Stop thinking about APIs from the server's point of view for a moment. Instead, think about consuming APIs from an interface perspective and how you can create applications that are scalable and easy to maintain. This is where Relay shines, this is where you can see a significant difference between Relay, REST, tRPC and other technologies.

If you haven't used Relay before, you may have never realized how powerful GraphQL combined with Relay can be. The next section will explain why.

At the same time, many people are afraid of Relay because it has a steep learning curve. There is a perception that Relay is difficult to set up and use, and this is true to some extent. No doctorate should be required to use it.

That's why we created a first-class Relay integration in WunderGraph that works with both NextJS and pure React (using Vite for example). We want to make Relay more accessible and easier to use. Core features such as Server Side Rendering (SSR), Static Site Generation (SSG), Persisted Operations, and Rendering as Received (also known as Suspense) are built in and work out of the box.

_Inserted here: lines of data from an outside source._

(** * Gentleman book MCP server: the search and indexing subsystem

    A shallow embedding of
    - [internal/book/models.go] and [internal/book/parser.go] (module [Book]):
      front-matter parsing, chapter listing, the book index and the
      locales, section lookup, slug derivation and the keyword search;
    - the embeddings package (module [Embeddings]): the vector store, cosine
      similarity, the OpenAI and Ollama clients and the semantic engine;
    - the chunker, the index-build handler and the tools that read a
      chapter and search the book of the main package (module [Main]).

    The first half of the file holds the model, the second half the
    statements proved about it. *)

From Stdlib Require Import ZArith NArith Lia QArith Floats DecimalString DecimalPos DecimalZ.
From stdpp Require Import base numbers list sorting strings.

Local Open Scope nat_scope.

(* ================================================================== *)
(** * Part I: the model *)
(* ================================================================== *)

(** ** Go strings and the [strings], [unicode], [bufio] and [strconv]
       functions the program calls *)

Module GoString.

(** A call that returns [(value, error)]. *)
Inductive result (E A : Type) : Type :=
  | Ok (a : A)
  | Err (e : E).
Arguments Ok {E A} a.
Arguments Err {E A} e.

(** A call that may end in a run-time panic instead of returning. *)
Inductive outcome (A : Type) : Type :=
  | Returns (a : A)
  | Panics.
Arguments Returns {A} a.
Arguments Panics {A}.

(** A Go string is a sequence of bytes.  [range], the [strings] package
    and the regexp engine read it as UTF-8, one character at a time: a
    well-formed encoding is one code point, and any byte that is not part
    of one is a character of its own (read as [utf8.RuneError], one byte
    wide).  A string is modelled by that sequence of characters: the
    string of the bytes [bs] is the text [decode bs], defined below, and
    the texts that stand for strings are the [decoded] ones.  The
    functions of the program take such a text apart and put ASCII
    literals next to it, where [++] is Go's [+]; two texts that end and
    start inside one UTF-8 sequence join to [plus], not to [++]. *)
Inductive gochar : Type :=
  | Rune (cp : N)
  | RawByte (b : N).

#[global] Instance gochar_eq_dec : EqDecision gochar.
Proof. solve_decision. Defined.

Abbreviation text := (list gochar).

(** String literals of the source; they are ASCII throughout. *)
Definition T (s : string) : text :=
  (λ a, Rune (Ascii.N_of_ascii a)) <$> String.list_ascii_of_string s.

(** The code point a character is read as ([utf8.RuneError] is U+FFFD). *)
Definition RuneError : N := 0xFFFD.

Definition codepoint (c : gochar) : N :=
  match c with Rune cp => cp | RawByte _ => RuneError end.

Definition isChar (a : N) (c : gochar) : bool :=
  match c with Rune cp => N.eqb cp a | RawByte _ => false end.

(** [utf8.AppendRune]: the bytes of a code point. *)
Definition utf8 (cp : N) : list N :=
  if (cp <? 0x80)%N then [cp]
  else if (cp <? 0x800)%N then [0xC0 + cp / 64; 0x80 + cp mod 64]%N
  else if ((0xD800 <=? cp) && (cp <=? 0xDFFF) || (0x10FFFF <? cp))%N
       then [0xEF; 0xBF; 0xBD]%N
  else if (cp <? 0x10000)%N
       then [0xE0 + cp / 4096; 0x80 + (cp / 64) mod 64; 0x80 + cp mod 64]%N
  else [0xF0 + cp / 262144; 0x80 + (cp / 4096) mod 64;
        0x80 + (cp / 64) mod 64; 0x80 + cp mod 64]%N.

Definition charBytes (c : gochar) : list N :=
  match c with Rune cp => utf8 cp | RawByte b => [b] end.

Definition bytes (s : text) : list N := s ≫= charBytes.

(** [len(s)]: the number of bytes. *)
Definition len (s : text) : nat := length (bytes s).

(** [utf8.DecodeRune] on a string that is not empty: the character at
    its head and the number of bytes it takes.  The first byte says how
    long the sequence is and which second bytes it accepts (the table
    [first] and [acceptRanges] of package [utf8]); the bytes after the
    second are continuation bytes.  Whatever does not fit is
    [utf8.RuneError] of width 1. *)
Definition continuationByte (b : N) : bool := ((0x80 <=? b) && (b <=? 0xBF))%N.

Definition sequenceShape (b0 : N) : option (nat * N * N) :=
  if ((0xC2 <=? b0) && (b0 <=? 0xDF))%N then Some (2, 0x80%N, 0xBF%N)
  else if (b0 =? 0xE0)%N then Some (3, 0xA0%N, 0xBF%N)
  else if (b0 =? 0xED)%N then Some (3, 0x80%N, 0x9F%N)
  else if ((0xE1 <=? b0) && (b0 <=? 0xEF))%N then Some (3, 0x80%N, 0xBF%N)
  else if (b0 =? 0xF0)%N then Some (4, 0x90%N, 0xBF%N)
  else if (b0 =? 0xF4)%N then Some (4, 0x80%N, 0x8F%N)
  else if ((0xF1 <=? b0) && (b0 <=? 0xF3))%N then Some (4, 0x80%N, 0xBF%N)
  else None.

Definition decodeRune (s : list N) : gochar * nat :=
  match s with
  | [] => (Rune RuneError, 0)
  | b0 :: rest =>
      if (b0 <? 0x80)%N then (Rune b0, 1)
      else
        match sequenceShape b0, rest with
        | Some (sz, lo, hi), b1 :: rest1 =>
            if (length s <? sz) || (b1 <? lo)%N || (hi <? b1)%N then (RawByte b0, 1)
            else if sz <=? 2 then (Rune ((b0 mod 32) * 64 + b1 mod 64)%N, 2)
            else
              match rest1 with
              | b2 :: rest2 =>
                  if negb (continuationByte b2) then (RawByte b0, 1)
                  else if sz <=? 3
                  then (Rune ((b0 mod 16) * 4096 + (b1 mod 64) * 64 + b2 mod 64)%N, 3)
                  else
                    match rest2 with
                    | b3 :: _ =>
                        if negb (continuationByte b3) then (RawByte b0, 1)
                        else (Rune ((b0 mod 8) * 262144 + (b1 mod 64) * 4096
                                    + (b2 mod 64) * 64 + b3 mod 64)%N, 4)
                    | [] => (RawByte b0, 1)
                    end
              | [] => (RawByte b0, 1)
              end
        | _, _ => (RawByte b0, 1)
        end
  end.

(** The characters a string is read as, [DecodeRune] after [DecodeRune];
    a character takes a byte at least, so the length of the string is
    fuel enough. *)
Fixpoint decodeFrom (fuel : nat) (s : list N) : text :=
  match fuel, s with
  | S fuel', _ :: _ => let '(c, w) := decodeRune s in c :: decodeFrom fuel' (drop w s)
  | _, _ => []
  end.

Definition decode (s : list N) : text := decodeFrom (length s) s.

(** A text that is what Go reads of its own bytes. *)
Definition decoded (s : text) : Prop := decode (bytes s) = s.

(** [a + b]. *)
Definition plus (a b : text) : text := decode (bytes a ++ bytes b).

(** [s[:n]] for [n <= len(s)] (the callers check it): the first [n]
    bytes.  A code point cut in the middle leaves bytes that no longer
    decode. *)
Fixpoint sliceTo (n : nat) (s : text) : text :=
  match s with
  | [] => []
  | c :: s' =>
      let w := length (charBytes c) in
      if w <=? n then c :: sliceTo (n - w) s'
      else RawByte <$> take n (charBytes c)
  end.

(** *** Character classes *)

(** [unicode.IsSpace]. *)
Definition isSpace (c : gochar) : bool :=
  match c with
  | Rune cp =>
      ((9 <=? cp) && (cp <=? 13) || (cp =? 32) || (cp =? 0x85) || (cp =? 0xA0)
       || (cp =? 0x1680) || (0x2000 <=? cp) && (cp <=? 0x200A)
       || (cp =? 0x2028) || (cp =? 0x2029) || (cp =? 0x202F)
       || (cp =? 0x205F) || (cp =? 0x3000))%N
  | RawByte _ => false
  end.

(** The regexp class [\s], which is [[\t\n\f\r ]]. *)
Definition reSpace (c : gochar) : bool :=
  isChar 9 c || isChar 10 c || isChar 12 c || isChar 13 c || isChar 32 c.

(** The regexp class [\d], which is [[0-9]]. *)
Definition reDigit (c : gochar) : bool :=
  match c with
  | Rune cp => ((48 <=? cp) && (cp <=? 57))%N
  | RawByte _ => false
  end.

Definition newline : gochar := Rune 10.
Definition isNewline (c : gochar) : bool := isChar 10 c.

(** The case and category tables of package [unicode], which the program
    reaches through [strings.ToLower] and the regexp classes [\p{L}] and
    [\p{N}].  They are data of the Go distribution. *)
Class Unicode : Type := {
  unicode_ToLower : N → N;
  unicode_L : N → bool;
  unicode_N : N → bool
}.

(** The tables restricted to ASCII. *)
Definition asciiToLower (cp : N) : N :=
  if ((65 <=? cp) && (cp <=? 90))%N then (cp + 32)%N else cp.
Definition asciiLetter (cp : N) : bool :=
  ((65 <=? cp) && (cp <=? 90) || (97 <=? cp) && (cp <=? 122))%N.
Definition asciiDigit (cp : N) : bool := ((48 <=? cp) && (cp <=? 57))%N.

(** What the theorems use of the tables: lowering a second time changes
    nothing, white space has no case, and below 128 the tables are the
    ASCII ones. *)
Class UnicodeLaws (U : Unicode) : Prop := {
  ToLower_idemp : ∀ cp, unicode_ToLower (unicode_ToLower cp) = unicode_ToLower cp;
  ToLower_space : ∀ cp, isSpace (Rune cp) = true → unicode_ToLower cp = cp;
  ToLower_ascii : ∀ cp, (cp < 128)%N → unicode_ToLower cp = asciiToLower cp;
  L_ascii : ∀ cp, (cp < 128)%N → unicode_L cp = asciiLetter cp;
  N_ascii : ∀ cp, (cp < 128)%N → unicode_N cp = asciiDigit cp
}.

(** White space is neither a letter nor a digit. *)
Class SpaceLaws (U : Unicode) : Prop := {
  L_space : ∀ cp, isSpace (Rune cp) = true → unicode_L cp = false;
  N_space : ∀ cp, isSpace (Rune cp) = true → unicode_N cp = false
}.

Definition asciiTables : Unicode :=
  {| unicode_ToLower := asciiToLower;
     unicode_L := asciiLetter;
     unicode_N := asciiDigit |}.

(** *** Package [strings] *)

Fixpoint HasPrefix (s prefix : text) : bool :=
  match prefix, s with
  | [], _ => true
  | p :: prefix', c :: s' => bool_decide (c = p) && HasPrefix s' prefix'
  | _ :: _, [] => false
  end.

(** [strings.Index], as an offset in characters; [None] is Go's [-1].
    The program only slices at the offsets it gets back, next to ASCII
    markers, where it does not matter in which unit they are counted. *)
Fixpoint Index (s sep : text) : option nat :=
  if HasPrefix s sep then Some 0
  else match s with
       | [] => None
       | _ :: s' => S <$> Index s' sep
       end.

Definition HasSuffix (s suffix : text) : bool :=
  HasPrefix (reverse s) (reverse suffix).

Definition Contains (s substr : text) : bool :=
  bool_decide (is_Some (Index s substr)).

Fixpoint dropWhile {A} (p : A → bool) (l : list A) : list A :=
  match l with
  | [] => []
  | x :: l' => if p x then dropWhile p l' else l
  end.

Fixpoint takeWhile {A} (p : A → bool) (l : list A) : list A :=
  match l with
  | [] => []
  | x :: l' => if p x then x :: takeWhile p l' else []
  end.

Definition trimLeft (p : gochar → bool) (s : text) : text := dropWhile p s.
Definition trimRight (p : gochar → bool) (s : text) : text :=
  reverse (dropWhile p (reverse s)).

Definition TrimSpace (s : text) : text := trimRight isSpace (trimLeft isSpace s).

(** [strings.Trim(s, cutset)] for a cutset of one ASCII character. *)
Definition Trim (s : text) (cut : N) : text := trimRight (isChar cut) (trimLeft (isChar cut) s).

(** [strings.ReplaceAll(s, old, new)] where [old] and [new] are one
    ASCII character each. *)
Definition ReplaceAll (s : text) (old new : N) : text :=
  (λ c, if isChar old c then Rune new else c) <$> s.

(** [strings.ToLower]: [unicode.ToLower] on every character; a byte that
    does not decode comes out as U+FFFD. *)
Definition ToLower {unicode : Unicode} (s : text) : text :=
  (λ c, Rune (unicode_ToLower (codepoint c))) <$> s.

Before we dive into how we've made Relay easy to use, let's first look at what makes Relay so special.

Placing Data Requirements Using Fragments

A typical pattern for fetching data in applications like NextJS is to fetch data in the root component and pass it to child components. With a framework like tRPC, you define a procedure that fetches all the data needed for one page and passes it to the children. This way you are implicitly defining the data requirements for the component.

Let's say you have a page that displays a list of blogs, and each blog has a list of comments.

In the root component, you would select the blogs with comments and pass the data to the blog component, which in turn passes the comments to the comment component.

Let's illustrate this with some code:

// in pages/index.tsx
export default function Home({ posts }: { posts: Post[] }) {
  return (
    <div>
      {posts.map((post) => (
        <BlogPost key={post.id} post={post} />
      ))}
    </div>
  );
}

// in components/BlogPost.tsx
export default function BlogPost({ post }: { post: Post }) {
  return (
    <div>
      <h1>{post.title}</h1>
      <p>{post.content}</p>
      <div>
        {post.comments.map((comment) => (
          <Comment key={comment.id} comment={comment} />
        ))}
      </div>
    </div>
  );
}

// in components/Comment.tsx
export default function Comment({ comment }: { comment: Comment }) {
  return (
    <div>
      <h2>{comment.title}</h2>
      <p>{comment.content}</p>
    </div>
  );
}

As an example, the component Comment has two data dependencies: title And content. Let's say we use this component in 10 different places in our application. If we want to add a new field to a component CommentFor example, authorwe will have to figure out all the places where we use the component Commentgo to the root component, find the procedure that retrieves the data, and add a new field to it.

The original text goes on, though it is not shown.